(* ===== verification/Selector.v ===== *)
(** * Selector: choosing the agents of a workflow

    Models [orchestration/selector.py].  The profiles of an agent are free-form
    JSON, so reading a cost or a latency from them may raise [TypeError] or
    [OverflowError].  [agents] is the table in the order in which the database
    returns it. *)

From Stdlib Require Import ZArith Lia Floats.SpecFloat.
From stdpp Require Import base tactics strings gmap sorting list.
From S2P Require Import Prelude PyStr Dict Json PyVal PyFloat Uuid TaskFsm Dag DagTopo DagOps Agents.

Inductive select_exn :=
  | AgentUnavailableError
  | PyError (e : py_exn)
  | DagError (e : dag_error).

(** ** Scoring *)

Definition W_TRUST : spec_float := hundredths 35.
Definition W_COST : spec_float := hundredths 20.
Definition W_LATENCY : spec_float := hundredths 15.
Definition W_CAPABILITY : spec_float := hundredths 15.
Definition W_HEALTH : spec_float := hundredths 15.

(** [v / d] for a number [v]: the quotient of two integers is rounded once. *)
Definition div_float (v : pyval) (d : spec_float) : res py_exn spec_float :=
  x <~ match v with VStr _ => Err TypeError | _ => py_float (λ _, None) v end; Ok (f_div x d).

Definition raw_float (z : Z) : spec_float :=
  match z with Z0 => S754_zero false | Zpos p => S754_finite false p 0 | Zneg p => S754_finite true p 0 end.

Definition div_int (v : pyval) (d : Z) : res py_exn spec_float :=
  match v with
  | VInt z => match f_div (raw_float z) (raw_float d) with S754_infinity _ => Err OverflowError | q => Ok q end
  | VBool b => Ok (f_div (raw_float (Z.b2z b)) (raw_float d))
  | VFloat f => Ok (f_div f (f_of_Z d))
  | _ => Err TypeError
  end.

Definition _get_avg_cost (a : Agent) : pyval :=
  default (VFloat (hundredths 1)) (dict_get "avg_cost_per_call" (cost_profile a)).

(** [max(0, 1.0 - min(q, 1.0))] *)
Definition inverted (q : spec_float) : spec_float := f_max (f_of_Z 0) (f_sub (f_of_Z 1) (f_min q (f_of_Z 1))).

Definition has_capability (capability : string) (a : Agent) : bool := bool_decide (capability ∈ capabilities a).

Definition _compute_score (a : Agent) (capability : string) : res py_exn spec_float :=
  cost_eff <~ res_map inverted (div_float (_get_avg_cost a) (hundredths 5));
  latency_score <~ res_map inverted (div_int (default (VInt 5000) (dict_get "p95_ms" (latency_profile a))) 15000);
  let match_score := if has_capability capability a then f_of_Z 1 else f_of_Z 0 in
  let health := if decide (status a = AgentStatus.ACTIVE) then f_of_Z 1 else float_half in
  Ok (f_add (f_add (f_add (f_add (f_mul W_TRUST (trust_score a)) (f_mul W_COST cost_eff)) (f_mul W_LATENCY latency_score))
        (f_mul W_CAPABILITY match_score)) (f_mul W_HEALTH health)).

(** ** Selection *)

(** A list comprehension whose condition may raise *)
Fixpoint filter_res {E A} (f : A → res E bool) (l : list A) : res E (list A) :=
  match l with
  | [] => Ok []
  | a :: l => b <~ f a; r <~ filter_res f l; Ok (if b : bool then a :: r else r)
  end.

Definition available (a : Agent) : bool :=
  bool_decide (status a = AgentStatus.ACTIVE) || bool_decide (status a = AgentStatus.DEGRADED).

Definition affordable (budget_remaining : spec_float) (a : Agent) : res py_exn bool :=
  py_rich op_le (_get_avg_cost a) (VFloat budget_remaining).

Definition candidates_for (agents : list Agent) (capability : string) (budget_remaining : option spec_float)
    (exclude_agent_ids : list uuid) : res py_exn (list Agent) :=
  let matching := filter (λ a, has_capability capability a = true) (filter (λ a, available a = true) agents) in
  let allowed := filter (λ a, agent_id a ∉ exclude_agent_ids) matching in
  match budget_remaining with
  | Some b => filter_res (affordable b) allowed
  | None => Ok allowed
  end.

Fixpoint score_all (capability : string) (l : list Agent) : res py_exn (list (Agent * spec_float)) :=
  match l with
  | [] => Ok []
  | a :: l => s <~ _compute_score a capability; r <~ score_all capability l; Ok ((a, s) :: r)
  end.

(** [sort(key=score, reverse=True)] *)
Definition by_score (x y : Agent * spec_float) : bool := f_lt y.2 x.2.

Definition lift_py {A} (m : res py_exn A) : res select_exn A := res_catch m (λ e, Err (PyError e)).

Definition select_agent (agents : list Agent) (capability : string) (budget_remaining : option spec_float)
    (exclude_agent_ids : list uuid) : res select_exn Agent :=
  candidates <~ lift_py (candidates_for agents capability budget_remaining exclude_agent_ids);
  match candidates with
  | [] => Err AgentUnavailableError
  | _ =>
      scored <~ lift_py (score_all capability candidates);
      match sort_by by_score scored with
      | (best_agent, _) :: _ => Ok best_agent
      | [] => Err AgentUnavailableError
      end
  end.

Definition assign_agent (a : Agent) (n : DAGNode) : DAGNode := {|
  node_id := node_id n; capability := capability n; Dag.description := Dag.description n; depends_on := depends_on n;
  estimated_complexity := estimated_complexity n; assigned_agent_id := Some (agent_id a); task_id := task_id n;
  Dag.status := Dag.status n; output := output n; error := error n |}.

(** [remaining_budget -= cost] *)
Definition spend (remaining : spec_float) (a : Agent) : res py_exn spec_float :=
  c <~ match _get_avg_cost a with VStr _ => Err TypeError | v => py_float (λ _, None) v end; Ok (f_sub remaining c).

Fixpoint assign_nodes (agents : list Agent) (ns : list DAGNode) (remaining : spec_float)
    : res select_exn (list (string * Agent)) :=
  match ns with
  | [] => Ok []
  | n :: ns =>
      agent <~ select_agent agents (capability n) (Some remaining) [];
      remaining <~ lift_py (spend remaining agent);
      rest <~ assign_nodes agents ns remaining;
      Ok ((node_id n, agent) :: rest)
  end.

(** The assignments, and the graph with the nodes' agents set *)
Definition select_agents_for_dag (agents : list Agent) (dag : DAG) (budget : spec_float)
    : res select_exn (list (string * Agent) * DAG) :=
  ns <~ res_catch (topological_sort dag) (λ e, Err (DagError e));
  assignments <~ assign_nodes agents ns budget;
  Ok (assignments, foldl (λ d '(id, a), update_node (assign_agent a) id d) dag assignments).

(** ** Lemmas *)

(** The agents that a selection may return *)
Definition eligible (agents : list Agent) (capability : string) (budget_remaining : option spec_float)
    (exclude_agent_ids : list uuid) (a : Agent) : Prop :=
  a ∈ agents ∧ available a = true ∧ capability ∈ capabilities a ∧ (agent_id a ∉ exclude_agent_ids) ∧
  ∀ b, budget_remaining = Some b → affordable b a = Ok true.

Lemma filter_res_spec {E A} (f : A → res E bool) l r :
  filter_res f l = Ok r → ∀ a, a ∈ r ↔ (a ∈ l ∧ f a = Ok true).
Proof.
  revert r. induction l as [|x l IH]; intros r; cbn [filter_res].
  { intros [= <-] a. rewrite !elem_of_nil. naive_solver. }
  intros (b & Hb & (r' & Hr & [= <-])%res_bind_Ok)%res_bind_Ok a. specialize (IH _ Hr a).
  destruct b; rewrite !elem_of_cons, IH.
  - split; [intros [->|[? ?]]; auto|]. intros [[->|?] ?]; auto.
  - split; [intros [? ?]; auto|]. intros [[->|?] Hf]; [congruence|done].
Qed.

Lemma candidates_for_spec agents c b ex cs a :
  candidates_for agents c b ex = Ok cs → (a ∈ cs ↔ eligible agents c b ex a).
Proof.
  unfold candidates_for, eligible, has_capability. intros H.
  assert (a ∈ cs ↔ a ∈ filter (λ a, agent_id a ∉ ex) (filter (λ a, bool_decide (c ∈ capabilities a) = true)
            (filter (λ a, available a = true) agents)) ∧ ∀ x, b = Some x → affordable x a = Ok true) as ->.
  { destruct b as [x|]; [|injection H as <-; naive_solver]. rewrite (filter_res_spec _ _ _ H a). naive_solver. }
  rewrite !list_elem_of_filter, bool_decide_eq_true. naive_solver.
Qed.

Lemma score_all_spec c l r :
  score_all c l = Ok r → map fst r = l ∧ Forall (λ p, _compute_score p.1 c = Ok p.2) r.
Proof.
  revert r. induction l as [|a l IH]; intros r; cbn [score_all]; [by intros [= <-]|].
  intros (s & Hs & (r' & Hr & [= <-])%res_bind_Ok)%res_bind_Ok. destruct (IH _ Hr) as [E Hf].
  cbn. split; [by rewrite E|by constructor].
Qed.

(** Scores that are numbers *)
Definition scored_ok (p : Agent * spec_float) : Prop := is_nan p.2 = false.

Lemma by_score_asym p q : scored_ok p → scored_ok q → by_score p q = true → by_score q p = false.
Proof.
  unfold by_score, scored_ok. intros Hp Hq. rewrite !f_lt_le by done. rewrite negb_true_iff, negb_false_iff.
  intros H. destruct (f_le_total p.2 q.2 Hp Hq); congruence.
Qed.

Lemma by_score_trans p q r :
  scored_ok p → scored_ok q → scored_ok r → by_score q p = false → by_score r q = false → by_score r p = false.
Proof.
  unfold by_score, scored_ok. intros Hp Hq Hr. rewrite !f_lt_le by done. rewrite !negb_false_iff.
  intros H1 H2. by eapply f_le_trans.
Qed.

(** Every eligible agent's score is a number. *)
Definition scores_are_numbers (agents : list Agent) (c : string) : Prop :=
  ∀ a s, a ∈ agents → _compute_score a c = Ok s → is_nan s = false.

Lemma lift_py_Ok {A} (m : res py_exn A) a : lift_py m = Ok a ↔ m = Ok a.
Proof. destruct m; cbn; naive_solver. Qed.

--------------------

■ THE TASK ■
Only the lines from the opening of the material through the line with "q => Ok q end" should be echoed, exactly as written.

■ TASK SOLUTION ■
(* ===== verification/Selector.v ===== *)
(** * Selector: choosing the agents of a workflow

    Models [orchestration/selector.py].  The profiles of an agent are free-form
    JSON, so reading a cost or a latency from them may raise [TypeError] or
    [OverflowError].  [agents] is the table in the order in which the database
    returns it. *)

From Stdlib Require Import ZArith Lia Floats.SpecFloat.
From stdpp Require Import base tactics strings gmap sorting list.
From S2P Require Import Prelude PyStr Dict Json PyVal PyFloat Uuid TaskFsm Dag DagTopo DagOps Agents.

Inductive select_exn :=
  | AgentUnavailableError
  | PyError (e : py_exn)
  | DagError (e : dag_error).

(** ** Scoring *)

Definition W_TRUST : spec_float := hundredths 35.
Definition W_COST : spec_float := hundredths 20.
Definition W_LATENCY : spec_float := hundredths 15.
Definition W_CAPABILITY : spec_float := hundredths 15.
Definition W_HEALTH : spec_float := hundredths 15.

(** [v / d] for a number [v]: the quotient of two integers is rounded once. *)
Definition div_float (v : pyval) (d : spec_float) : res py_exn spec_float :=
  x <~ match v with VStr _ => Err TypeError | _ => py_float (λ _, None) v end; Ok (f_div x d).

Definition raw_float (z : Z) : spec_float :=
  match z with Z0 => S754_zero false | Zpos p => S754_finite false p 0 | Zneg p => S754_finite true p 0 end.

Definition div_int (v : pyval) (d : Z) : res py_exn spec_float :=
  match v with
  | VInt z => match f_div (raw_float z) (raw_float d) with S754_infinity _ => Err OverflowError | q => Ok q end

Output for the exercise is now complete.